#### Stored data
____________
(** * The component lifecycle tree of the Vandrite plugin API

    A shallow embedding of [src/Component.ts] and [src/Plugin.ts].

    Objects live in a store indexed by reference; a method of the source is a
    function on the store.  Code that the library does not contain and merely
    calls (the [onload]/[onunload] overrides of subclasses, the callbacks
    handed to [register]) is data: a [script], a sequence of calls that such
    code may make, back into the library, into the host, or [throw].  The
    host collaborators ([window], [app.commands], [app.workspace], the DOM,
    the file system) are outside the repository; a call into them is
    appended to a recorded invocation sequence, [log], and returns normally
    unless stated otherwise.  The same sequence records every entry into a
    hook and into a disposable, so that the order of a teardown can be read
    off it.

    Calls nest (a hook may call [unload] on another node, whose disposables
    call back, ...), so the methods are closed by a fuel-indexed [call]; a
    call that does not return within the fuel is [Diverge].

    [View] and [PluginSettingTab] only build DOM elements and copy fields
    and are left out.

    A hook may be an [async] function: [load] and [unload] do not await it,
    so what they run of it is the part before its first [await], and a
    [throw] in that part does not reach them: it rejects the promise that
    the hook returns, which they drop.  The script of an [async] hook is
    therefore the part before its first [await] or [throw], and has no
    [Raise]; [Raise] is the [throw] of code that is not [async] (a hook
    declared [void], a disposable), which propagates to the caller. *)

From stdpp Require Import gmap strings list.
From Stdlib Require Import ZArith.

Set Warnings "-register-all".

(** ** Data of [types.ts] *)

(** An object reference; [===] on objects is equality of references. *)
Definition cid := nat.

(** [Command]: only [id] is read by the code at hand. *)
Record Command := { cmd_id : string; cmd_name : string }.

(** [EventRef]: the event name and the identity of the listener. *)
Record EventRef := { ev_event : string; ev_callback : nat }.

(** [JsonValue] *)
Inductive JsonValue :=
| JNull
| JBool (b : bool)
| JNumber (n : Z)
| JString (s : string)
| JArray (items : list JsonValue)
| JObject (members : list (string * JsonValue)).

(** [PluginSettings = SettingsData = JsonObject]; [{}] is the empty object. *)
Definition PluginSettings := JsonValue.
Definition empty_settings : PluginSettings := JObject [].

(** ** Calls that leave the library *)

(** A call into a host collaborator. *)
Inductive host_call :=
| window_clearInterval (id : Z)
| commands_register (cmd : Command)
| commands_unregister (id : string)
| events_off (ref : EventRef)
| workspace_registerView (type : string)
| workspace_unregisterView (type : string)
| workspace_registerExtensions (extensions : list string) (viewType : string)
| workspace_unregisterExtensions (extensions : list string)
| plugins_registerSettingsTab (pluginId : string) (tab : nat)
| plugins_unregisterSettingsTab (pluginId : string)
| head_appendChild (el : nat) (id css : string)
| element_remove (el : nat)
| console_error (msg error : string).

(** What code outside the library (a hook override, a disposable) may do.
    [Raise] is a synchronous [throw], one that reaches the caller. *)
Inductive action :=
| Note (tag : string)
| Raise (err : string)
| Host (h : host_call)
| CallLoad (c : cid)
| CallUnload (c : cid)
| CallRegister (c : cid) (cb : list action)
| CallRegisterInterval (c : cid) (id : Z)
| CallAddChild (c x : cid)
| CallRemoveChild (c x : cid)
| CallPluginOnunload (p : cid)
| CallAddCommand (p : cid) (cmd : Command)
| CallRegisterEvent (p : cid) (ref : EventRef)
| CallRegisterView (p : cid) (type : string)
| CallRegisterExtensions (p : cid) (extensions : list string) (viewType : string)
| CallLoadCss (p : cid) (css : string)
| CallAddSettingTab (p : cid) (tab : nat).

Definition script := list action.

(** The recorded invocation sequence. *)
Inductive event :=
| EvNote (tag : string)
| EvHost (h : host_call)
| EvOnload (c : cid)
| EvOnunload (c : cid)
| EvDispose (cb : script).

(** ** The store *)

(** The private fields of [Component].  [_children_retired] is a ghost
    field: the arrays that [_children] held before [unload] replaced them,
    with their last contents.  A [forEach] that was started on such an array
    goes on reading it. *)
Record component := mkComponent {
  _loaded : bool;
  _children : list cid;
  _children_retired : list (list cid);
  _intervals : list Z;
  _disposables : list script
}.

(** The private fields that [Plugin] adds. *)
Record plugin := mkPlugin {
  enabled : bool;
  registeredCommands : list string;
  registeredEvents : list EventRef;
  settingsData : PluginSettings
}.

Record state := mkState {
  comps : gmap cid component;
  plugs : gmap cid plugin;
  dom_next : nat;
  log : list event
}.

(** What the constructors leave behind. *)
Definition new_component : component := mkComponent false [] [] [] [].
Definition new_plugin : plugin := mkPlugin false [] [] empty_settings.
Definition initial : state := mkState ∅ ∅ 0 [].

(** An object that no call has touched yet is as its constructor left it. *)
Definition get (c : cid) (s : state) : component := default new_component (comps s !! c).
Definition getp (p : cid) (s : state) : plugin := default new_plugin (plugs s !! p).

Definition upd (c : cid) (f : component → component) (s : state) : state :=
  mkState (<[c := f (get c s)]> (comps s)) (plugs s) (dom_next s) (log s).
Definition updp (p : cid) (f : plugin → plugin) (s : state) : state :=
  mkState (comps s) (<[p := f (getp p s)]> (plugs s)) (dom_next s) (log s).
Definition record (e : event) (s : state) : state :=
  mkState (comps s) (plugs s) (dom_next s) (log s ++ [e]).
Definition records (es : list event) (s : state) : state :=
  mkState (comps s) (plugs s) (dom_next s) (log s ++ es).

Definition set_loaded (b : bool) (o : component) : component :=
  mkComponent b (_children o) (_children_retired o) (_intervals o) (_disposables o).
Definition set_children (l : list cid) (o : component) : component :=
  mkComponent (_loaded o) l (_children_retired o) (_intervals o) (_disposables o).
(** [this._children = []]: the old array is retired, a new one installed. *)
Definition fresh_children (o : component) : component :=
  mkComponent (_loaded o) [] (_children_retired o ++ [_children o]) (_intervals o) (_disposables o).
Definition set_intervals (l : list Z) (o : component) : component :=
  mkComponent (_loaded o) (_children o) (_children_retired o) l (_disposables o).
Definition set_disposables (l : list script) (o : component) : component :=
  mkComponent (_loaded o) (_children o) (_children_retired o) (_intervals o) l.

Definition set_commands (l : list string) (o : plugin) : plugin :=
  mkPlugin (enabled o) l (registeredEvents o) (settingsData o).
Definition set_events (l : list EventRef) (o : plugin) : plugin :=
  mkPlugin (enabled o) (registeredCommands o) l (settingsData o).
Definition set_settings (d : PluginSettings) (o : plugin) : plugin :=
  mkPlugin (enabled o) (registeredCommands o) (registeredEvents o) d.

(** ** Results of a call *)

Inductive outcome :=
| Ret (s : state)
| Exn (err : string) (s : state)
| Diverge.

Definition bind (o : outcome) (k : state → outcome) : outcome :=
  match o with
  | Ret s => k s
  | Exn e s => Exn e s
  | Diverge => Diverge
  end.

Notation "'do' s <- o ; k" := (bind o (fun s => k))
  (at level 20, s name, o at level 100, k at level 200).

(** ** [Array.prototype] *)

(** [arr.indexOf(x)]; [None] stands for [-1]. *)
Fixpoint indexOf (x : cid) (l : list cid) : option nat :=
  match l with
  | [] => None
  | y :: r => if decide (y = x) then Some 0 else S <$> indexOf x r
  end.

(** [arr.forEach(f)] on an array that [f] can neither shrink nor overwrite:
    the elements present at the start are visited in order. *)
Fixpoint forEach {A} (f : A → state → outcome) (l : list A) (s : state) : outcome :=
  match l with
  | [] => Ret s
  | x :: r => do s <- f x s; forEach f r s
  end.

(** [arr.forEach(f)] on an array that [f] may shrink meanwhile: the length
    is read once, every index below it is looked up when its turn comes, and
    an index that is no longer there is skipped.  [read] gives the array's
    current contents, [todo] the number of indices left, [k] the next one. *)
Fixpoint forEach_live {A} (read : state → list A) (f : A → state → outcome)
    (todo k : nat) (s : state) : outcome :=
  match todo with
  | 0 => Ret s
  | S todo' =>
      match read s !! k with
      | Some x => do s <- f x s; forEach_live read f todo' (S k) s
      | None => forEach_live read f todo' (S k) s
      end
  end.

(** The contents of the array that was the [g]-th one to sit in
    [c._children]. *)
Definition children_array (c : cid) (g : nat) (s : state) : list cid :=
  if decide (length (_children_retired (get c s)) = g)
  then _children (get c s)
  else default [] (_children_retired (get c s) !! g).

(** ** The classes of a program *)

(** The overrides that the objects' classes supply.  A plain [Component]
    has [[]] for both hooks; a [Plugin] that inherits [onunload] has
    [[CallPluginOnunload p]]. *)
Record program := mkProgram {
  onload_of : cid → script;
  onunload_of : cid → script;
  manifest_id : cid → string
}.

(** ** [Component.ts] *)

Module Component.
Section Methods.
Variable P : program.
(** How a call made by a script is carried out; closed by [call] below. *)
Variable call : action → state → outcome.

(** The statements of a hook or a callback, one after the other. *)
Fixpoint run (sc : script) (s : state) : outcome :=
  match sc with
  | [] => Ret s
  | a :: rest => do s <- call a s; run rest s
  end.

(** [this.onload()] and [this.onunload()], resolved in the object's class. *)
Definition onload (c : cid) (s : state) : outcome :=
  run (onload_of P c) (record (EvOnload c) s).
Definition onunload (c : cid) (s : state) : outcome :=
  run (onunload_of P c) (record (EvOnunload c) s).

(** [cb()] for a registered disposable. *)
Definition dispose (cb : script) (s : state) : outcome :=
  run cb (record (EvDispose cb) s).

Definition load (c : cid) (s : state) : outcome :=
  if _loaded (get c s) then Ret s
  else
    let s := upd c (set_loaded true) s in
    onload c s.

Definition unload (c : cid) (s : state) : outcome :=
  if negb (_loaded (get c s)) then Ret s
  else
    (* Unload children first *)
    do s <- forEach_live
              (children_array c (length (_children_retired (get c s))))
              (fun child => call (CallUnload child))
              (length (_children (get c s))) 0 s;
    let s := upd c fresh_children s in
    (* Clear intervals *)
    do s <- forEach (fun id s => Ret (record (EvHost (window_clearInterval id)) s))
              (_intervals (get c s)) s;
    let s := upd c (set_intervals []) s in
    (* Run disposables *)
    do s <- forEach dispose (_disposables (get c s)) s;
    let s := upd c (set_disposables []) s in
    do s <- onunload c s;
    Ret (upd c (set_loaded false) s).

Definition register (c : cid) (cb : script) (s : state) : state :=
  upd c (fun o => set_disposables (_disposables o ++ [cb]) o) s.

Definition registerInterval (c : cid) (id : Z) (s : state) : Z * state :=
  (id, upd c (fun o => set_intervals (_intervals o ++ [id]) o) s).

Definition addChild (c x : cid) (s : state) : cid * state :=
  (x, upd c (fun o => set_children (_children o ++ [x]) o) s).

Definition removeChild (c x : cid) (s : state) : cid * state :=
  match indexOf x (_children (get c s)) with
  | Some index => (x, upd c (fun o => set_children (delete index (_children o)) o) s)
  | None => (x, s)
  end.
End Methods.
End Component.

(** ** [Plugin.ts]: the lifecycle part *)

Module Plugin.
Section Methods.
Variable P : program.

Definition onunload (p : cid) (s : state) : state :=
  (* Cleanup registered commands *)
  let s := records (map (fun id => EvHost (commands_unregister id))
                      (registeredCommands (getp p s))) s in
  (* Cleanup registered events *)
  records (map (fun ref => EvHost (events_off ref)) (registeredEvents (getp p s))) s.

Definition addCommand (p : cid) (command : Command) (s : state) : state :=
  let s := record (EvHost (commands_register command)) s in
  updp p (fun o => set_commands (registeredCommands o ++ [cmd_id command]) o) s.

Definition registerEvent (p : cid) (ref : EventRef) (s : state) : state :=
  updp p (fun o => set_events (registeredEvents o ++ [ref]) o) s.

Definition registerView (p : cid) (type : string) (s : state) : state :=
  let s := record (EvHost (workspace_registerView type)) s in
  Component.register p [Host (workspace_unregisterView type)] s.

Definition registerExtensions (p : cid) (extensions : list string) (viewType : string)
    (s : state) : state :=
  let s := record (EvHost (workspace_registerExtensions extensions viewType)) s in
  Component.register p [Host (workspace_unregisterExtensions extensions)] s.

(** [document.createElement('style')] yields an element nobody else holds:
    the next unused element number. *)
Definition loadCss (p : cid) (css : string) (s : state) : state :=
  let style := dom_next s in
  let s := mkState (comps s) (plugs s) (S (dom_next s)) (log s) in
  let s := record (EvHost (head_appendChild style
                     ("plugin-css-" +:+ manifest_id P p) css)) s in
  Component.register p [Host (element_remove style)] s.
____________
#### WHAT TO DO
Your task is to retype the entries verbatim, starting with the line that holds "(cb : script)." and stopping after the line that holds "comps : gmap cid component;".

#### RESULT
| EvDispose (cb : script).

(** ** The store *)

(** The private fields of [Component].  [_children_retired] is a ghost
    field: the arrays that [_children] held before [unload] replaced them,
    with their last contents.  A [forEach] that was started on such an array
    goes on reading it. *)
Record component := mkComponent {
  _loaded : bool;
  _children : list cid;
  _children_retired : list (list cid);
  _intervals : list Z;
  _disposables : list script
}.

(** The private fields that [Plugin] adds. *)
Record plugin := mkPlugin {
  enabled : bool;
  registeredCommands : list string;
  registeredEvents : list EventRef;
  settingsData : PluginSettings
}.

Record state := mkState {
  comps : gmap cid component;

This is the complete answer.